Top of Data for the task

(* ===== verification/VecBefore.v ===== *)
(** * vecengine: the HighestBefore vectors

    [hb_spec] says what the vector of an event means on the graph: a branch is
    flagged when a fork of its creator is observed, and otherwise holds the
    highest and the lowest sequence number observed on it.  The vector that
    [fillEventVectors] computes for a new event satisfies it.  The proofs use
    only the laws of [HighestBeforeLaws]. *)

From S2P Require Import Prelude Bytes Pos Dag VecFC VecEngine ForklessCause VecBranches.
Local Open Scope go_scope.

Abbreviation flagged := BranchSeq_IsForkDetected.

(** The cell [s] summarises the events of branch [i] that satisfy [O]. *)
Definition describes (D : gmap Z BaseEvent) (br : gmap Z nat) (O : Z -> Prop) (i : nat) (s : BranchSeq) : Prop :=
  (bs_Seq s = 0 /\ forall x, O x -> br !! x <> Some i) \/
  ((exists x e, O x /\ br !! x = Some i /\ D !! x = Some e /\ e_seq e = bs_Seq s) /\
   (exists x e, O x /\ br !! x = Some i /\ D !! x = Some e /\ e_seq e = bs_MinSeq s) /\
   (forall x e, O x -> br !! x = Some i -> D !! x = Some e -> bs_MinSeq s <= e_seq e <= bs_Seq s)).

Section before.
Context (vv : Validators) (epoch : Z) (Hwf : wf vv).
Context {HB : Type} `{!HighestBeforeI HB} `{!HighestBeforeLaws HB}.
Implicit Types (D : gmap Z BaseEvent) (bi : BranchesInfo) (br : gmap Z nat) (v : HB).

Record hb_spec D bi br (a : Z) v : Prop := {
  hs_wf : hb_wf v;
  hs_out : forall i, (length (BranchIDCreatorIdxs bi) <= i)%nat -> hb_get v i = zeroSeq;
  hs_sound : forall i c, branch_by vv bi i c -> flagged (hb_get v i) = true -> sees_fork D a c;
  hs_complete : forall i c x, branch_by vv bi i c -> sees_fork D a c ->
                  anc D a x -> br !! x = Some i -> flagged (hb_get v i) = true;
  hs_cell : forall i, flagged (hb_get v i) = false -> describes D br (anc D a) i (hb_get v i)
}.

(** ** Merging cells *)

Lemma flagged_spec s : flagged s = true <-> s = forkDetectedSeq.
Proof. apply bool_decide_eq_true. Qed.

Lemma flagged_seq s : bs_Seq s <> 0 -> flagged s = false.
Proof. intros Hs. apply bool_decide_eq_false. by intros ->. Qed.

Lemma flagged_min s : 0 < bs_MinSeq s < MaxInt32 -> flagged s = false.
Proof. intros Hs. apply bool_decide_eq_false. intros ->. simpl in Hs. lia. Qed.

Lemma merge_flagged my his :
  cell_u32 his -> flagged (merge_cell my his) = flagged my || flagged his.
Proof.
  intros [Hh _]. unfold merge_cell. destruct (flagged his) eqn:E1.
  - rewrite andb_false_r, orb_true_r. by destruct (flagged my) eqn:E2.
  - rewrite andb_true_r, orb_false_r. destruct (bs_Seq his =? 0) eqn:E2; [done|].
    destruct (flagged my) eqn:E3; [by rewrite E3|]. apply flagged_seq. simpl.
    bool_to_prop. unfold is_u32 in Hh. lia.
Qed.

Lemma describes_ext D br O1 O2 i s :
  (forall x, br !! x = Some i -> O1 x <-> O2 x) -> describes D br O1 i s -> describes D br O2 i s.
Proof.
  intros HO [[Hs Hn]|((x & e & Hx & Hb & ?) & (y & ey & Hy & Hyb & ?) & Hb3)].
  - left. split; [done|]. intros x Hx Hb. by apply (Hn x); [apply HO|].
  - right. split; [exists x, e; by rewrite <- HO|]. split; [exists y, ey; by rewrite <- HO|].
    intros z ez Hz Hzb. apply Hb3; [by apply HO|done].
Qed.

Lemma describes_merge D br O1 O2 i my his :
  (forall x e, D !! x = Some e -> 0 < e_seq e) -> (forall x, is_Some (br !! x) -> is_Some (D !! x)) ->
  flagged my = false -> flagged his = false ->
  describes D br O1 i my -> describes D br O2 i his ->
  describes D br (fun x => O1 x \/ O2 x) i (merge_cell my his).
Proof.
  intros Hpos Hdom Hf1 Hf2 H1 H2. unfold merge_cell. rewrite Hf1, Hf2, andb_true_r.
  destruct H2 as [[Hs2 Hn2]|((x2 & e2 & Hx2 & Hb2 & Hd2 & Hs2) & (y2 & f2 & Hy2 & Hc2 & Hg2 & Hm2) & Hall2)].
  { apply Z.eqb_eq in Hs2 as ->. eapply describes_ext; [|exact H1]. intros x Hx.
    split; [by left|]. intros [?|Ho]; [done|]. by apply Hn2 in Ho. }
  pose proof (Hpos _ _ Hd2). pose proof (Hpos _ _ Hg2).
  destruct (bs_Seq his =? 0) eqn:E; bool_to_prop; [lia|].
  destruct H1 as [[Hs1 Hn1]|((x1 & e1 & Hx1 & Hb1 & Hd1 & Hs1) & (y1 & f1 & Hy1 & Hc1 & Hg1 & Hm1) & Hall1)].
  - rewrite Hs1. simpl. rewrite Z.max_r by lia. right. simpl. split; [by exists x2, e2; auto|].
    split; [by exists y2, f2; auto|]. intros x e [Ho|Ho] Hb Hd; [by apply Hn1 in Ho|eauto].
  - pose proof (Hpos _ _ Hd1). destruct (bs_Seq my =? 0) eqn:E1; bool_to_prop; [lia|]. simpl.
    right. simpl. split; [|split].
    + destruct (Z.max_spec (bs_Seq my) (bs_Seq his)) as [[_ ->]|[_ ->]]; [exists x2, e2|exists x1, e1]; auto.
    + destruct (_ <? _); [exists y2, f2|exists y1, f1]; auto.
    + intros x e Ho Hb Hd. destruct Ho as [Ho|Ho]; [specialize (Hall1 x e Ho Hb Hd)|specialize (Hall2 x e Ho Hb Hd)];
        destruct (_ <? _) eqn:E2; bool_to_prop; lia.
Qed.

(** ** The collected vector *)

Section collect.
Context (D : gmap Z BaseEvent) (br : gmap Z nat) (nb : nat) (O0 : Z -> Prop).
Context (Hpos : forall x e, D !! x = Some e -> 0 < e_seq e)
  (Hdom : forall x, is_Some (br !! x) -> is_Some (D !! x)).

Bottom of Data for the task

## Work to complete
Using the records above, copy word for word the line with "(forall x e, O", the line with "hs_out : forall", and every line between them.

## Task result
   (forall x e, O x -> br !! x = Some i -> D !! x = Some e -> bs_MinSeq s <= e_seq e <= bs_Seq s)).

Section before.
Context (vv : Validators) (epoch : Z) (Hwf : wf vv).
Context {HB : Type} `{!HighestBeforeI HB} `{!HighestBeforeLaws HB}.
Implicit Types (D : gmap Z BaseEvent) (bi : BranchesInfo) (br : gmap Z nat) (v : HB).

Record hb_spec D bi br (a : Z) v : Prop := {
  hs_wf : hb_wf v;
  hs_out : forall i, (length (BranchIDCreatorIdxs bi) <= i)%nat -> hb_get v i = zeroSeq;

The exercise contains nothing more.